Fala conosco do lado de lá, como se o nosso mundo já fosse
uma memória, ou uma ruína, e
cada um de nós a testemunha
do desastre. Este parece ainda
mais o caso no ciclo "Des Knaben Wunderhorn" (A Trompa
Mágica do Menino), antologicamente cantado pelo barítono
alemão Matthias Goerne, com
a Sinfônica de Bamberg regida
por Jonathan Nott, segunda-feira na Sala São Paulo.
Tudo fica ainda mais eloqüente quando se pensa na história da orquestra, fundada logo depois da Segunda Guerra,
em 1946, com músicos alemães
refugiados. A Sinfônica de
Bamberg se tornaria uma espécie de embaixadora da nova
Alemanha; segue até hoje fazendo turnês pelo mundo. Desde 2000 é dirigida pelo inglês
Jonathan Nott, também principal regente convidado do Ensembe Intercontemporain, o
conjunto de música contemporânea do compositor Boulez.

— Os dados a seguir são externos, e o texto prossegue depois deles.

(** * map-app: the location relay server and the trip-planning client

    A shallow embedding of
      - [src/backend/server.js] and its sibling copy [src/unnamed/part_000]
        (a socket.io relay: every [driverLocation] event of one client is
        re-emitted as [driverLocationUpdate] to the other clients), and
      - the state logic of [src/frontend/src/App.jsx] (pickup and drop
        selection by map clicks, the route effect, [clearAll]),
    together with the properties the specification states about them. *)

From Stdlib Require Import QArith Qround.
From stdpp Require Import gmap strings list fin_maps.

Local Open Scope string_scope.
Local Open Scope list_scope.
Local Set Warnings "-register-all".

(** ** JavaScript values *)

Module JS.

(** The values a handler can be called with.  Payloads arrive JSON-decoded,
    so numbers are finite; a handler called with no argument sees
    [undefined]. *)
Inductive value : Type :=
| JUndefined
| JNull
| JBool (b : bool)
| JNum (q : Q)
| JStr (s : string)
| JArr (items : list value)
| JObj (fields : list (string * value)).

(** [ToBoolean]: what [!x], [x && y] and [x || y] test. *)
Definition truthy (v : value) : bool :=
  match v with
  | JUndefined | JNull => false
  | JBool b => b
  | JNum q => negb (Qeq_bool q 0)
  | JStr s => negb (String.eqb s "")
  | JArr _ | JObj _ => true
  end.

(** [a || b] *)
Definition js_or (a b : value) : value := if truthy a then a else b.

(** [o.k] on an object literal or a decoded object; a missing key reads
    [undefined]. *)
Fixpoint get_field (k : string) (fields : list (string * value)) : value :=
  match fields with
  | [] => JUndefined
  | (k', v) :: rest => if String.eqb k k' then v else get_field k rest
  end.

(** The i-th actual argument of a call; a missing one is [undefined]. *)
Definition arg (i : nat) (args : list value) : value := nth i args JUndefined.

End JS.
Export JS.

(** ** The socket.io server object

    [io], the connected sockets and the broadcast operator belong to the
    socket.io library; they are modelled here as far as the handlers of
    server.js use them: the namespace's table of connected sockets keyed by
    socket id, one outbound write buffer per socket, and
    [socket.broadcast.emit], which writes a packet to every connected socket
    but the ones in its except set. *)

Module SocketIO.

Record packet : Type := Packet { ev : string; args : list value }.

Record Socket : Type := { writeBuffer : list packet }.

Record Server : Type := {
  sockets : gmap string Socket;       (* connected sockets, by socket.id *)
  wire : gmap string (list packet);   (* packets flushed to each client so far *)
  console : list (list value)         (* lines written by console.log *)
}.

Definition initial : Server :=
  {| sockets := ∅; wire := ∅; console := [] |}.

(** A handler either returns or throws; an exception nobody catches ends
    the process. *)
Inductive outcome (A : Type) : Type :=
| Returned (a : A) (s : Server)
| Thrown (e : value) (s : Server).
Arguments Returned {A} a s.
Arguments Thrown {A} e s.

Definition M (A : Type) : Type := Server → outcome A.

Definition ret {A} (a : A) : M A := fun s => Returned a s.

(** Sequencing: a statement after one that threw does not run. *)
Definition bind {A B} (k : A → M B) (m : M A) : M B :=
  fun s => match m s with
           | Returned a s' => k a s'
           | Thrown e s' => Thrown e s'
           end.

#[export] Instance M_ret : MRet M := @ret.
#[export] Instance M_bind : MBind M := @bind.

Definition throw {A} (e : value) : M A := fun s => Thrown e s.

Definition modify (f : Server → Server) : M unit := fun s => Returned tt (f s).

Definition push (p : packet) (sock : Socket) : Socket :=
  {| writeBuffer := writeBuffer sock ++ [p] |}.

(** [console.log(...line)] *)
Definition console_log (line : list value) : M unit :=
  modify (fun s => {| sockets := sockets s; wire := wire s;
                      console := console s ++ [line] |}).

(** The adapter's broadcast: the packet is written to the engine of every
    connected socket whose id is not excepted. *)
Definition adapter_broadcast (except : gset string) (p : packet)
    (socks : gmap string Socket) : gmap string Socket :=
  map_imap (fun id sock =>
              Some (if decide (id ∈ except) then sock else push p sock)) socks.

(** [socket.broadcast.emit(ev, ...args)]: the broadcast operator of a
    socket excepts the socket's own id. *)
Definition broadcast_emit (socket_id : string) (ev : string)
    (args : list value) : M unit :=
  modify (fun s => {| sockets := adapter_broadcast {[socket_id]} (Packet ev args) (sockets s);
                      wire := wire s; console := console s |}).

(** A new socket enters the table with an empty write buffer. *)
Definition register (id : string) : M unit :=
  modify (fun s => {| sockets := <[id := {| writeBuffer := [] |}]> (sockets s);
                      wire := wire s; console := console s |}).

(** A closed socket leaves the table; what was still buffered is lost. *)
Definition unregister (id : string) : M unit :=
  modify (fun s => {| sockets := delete id (sockets s);
                      wire := wire s; console := console s |}).

Definition wire_of (s : Server) (id : string) : list packet :=
  default [] (wire s !! id).

Definition buffer_of (s : Server) (id : string) : list packet :=
  from_option writeBuffer [] (sockets s !! id).

(** The transport of a socket becomes writable: the whole write buffer goes
    out, in order. *)
Definition flush (id : string) : M unit :=
  modify (fun s =>
    match sockets s !! id with
    | Some sock =>
        {| sockets := <[id := {| writeBuffer := [] |}]> (sockets s);
           wire := <[id := wire_of s id ++ writeBuffer sock]> (wire s);
           console := console s |}
    | None => s
    end).

(** Everything a client has been sent or is about to be sent, oldest
    first. *)
Definition stream (s : Server) (id : string) : list packet :=
  wire_of s id ++ buffer_of s id.

End SocketIO.
Export SocketIO.

(** ** server.js

    The two copies of the server differ in the text of their log lines
    (src/backend/server.js prefixes an emoji) and in [PORT]. *)

Module ServerJs.

(** [socket.on("driverLocation", (data) => { ... })] *)
Definition on_driverLocation (socket_id : string) (data : value) : M unit :=
  console_log [JStr "Driver location:"; data] ;;
  broadcast_emit socket_id "driverLocationUpdate" [data].

(** [socket.on("disconnect", () => { ... })] *)
Definition on_disconnect (socket_id : string) : M unit :=
  console_log [JStr "Client disconnected:"; JStr socket_id].

(** [io.on("connection", (socket) => { ... })]: logs; the two [socket.on]
    registrations are what [dispatch] below looks up. *)
Definition on_connection (socket_id : string) : M unit :=
  console_log [JStr "Client connected:"; JStr socket_id].

(** What reaches the server from outside. *)
Inductive event : Type :=
| Connect (id : string)
| Incoming (id : string) (name : string) (args : list value)
| Disconnect (id : string)
| Writable (id : string).

Definition connected (s : Server) (id : string) : bool :=
  bool_decide (id ∈ dom (sockets s)).

(** The library's side of an event: it keeps the socket table and calls
    the listener registered for the event, if any.  A socket that is not
    connected has no listeners; an event name nobody listens to is
    dropped. *)
Definition dispatch (e : event) : M unit :=
  fun s =>
    match e with
    | Connect id =>
        if connected s id then ret tt s
        else (register id ;; on_connection id) s
    | Incoming id name args =>
        if connected s id && String.eqb name "driverLocation"
        then on_driverLocation id (arg 0 args) s
        else ret tt s
    | Disconnect id =>
        if connected s id then (unregister id ;; on_disconnect id) s
        else ret tt s
    | Writable id => flush id s
    end.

Bamberg e Nott tocaram pela
última vez aqui em 2003, num
programa que trazia, entre outras coisas, a Sinfonia "Renana", de Schumann (1810-56). O
grande barítono Matthias
Goerne, de sua parte, veio a São
Paulo há oito anos, para cantar
nada menos que os três grandes
ciclos de "lieder" de Schubert
(1797-1828). (Ele agora está
gravando, pela segunda vez, a
integral de canções de Schubert, em 12 CDs.)
Nada é coincidência, como
sabiam Mahler e seu psicanalista, o doutor Freud. Assim, o
coral de trompetes no "Adagio"
da "Segunda Sinfonia" de
Brahms (1833-97), que a Sinfônica de Bamberg tocou na segunda parte do concerto, anteontem, remetia indiretamente à "Renana"; assim como a
canção do "Sermão de Santo
Antônio" remete à "Segunda
Sinfonia" de Mahler e ainda à
"Sinfonia" de Berio (1925-2003), que incorpora o movimento. Esse jogo de referências
invertia agora, com consciência, a direção do tempo; e dava a
medida da arte desses músicos.
Faz poucos meses que outro
grande barítono, Thomas
Hampson, cantou seis dessas 11
canções na Sala. A diferença
entre Hampson e Goerne é esclarecedora. O primeiro faz um
Mahler dramático, operístico,
cada canção transformada numa cena. Já Goerne parece que
canta para dentro da música,
tanto ou mais do que para fora.
O drama é interno. Cada canção se transforma em devaneio,
expressiva e delicadamente individual.
Sem prejuízo das amplidões
orquestrais, a música de Mahler ganha com ele uma outra
dimensão. É música de câmara
sinfônica, se se pode dizer isso.
Cada sílaba, uma pequena cifra.
Esplendidamente, discretamente acompanhado pelo regente, o ciclo é a música da música, nos dois sentidos da expressão (essência e referência).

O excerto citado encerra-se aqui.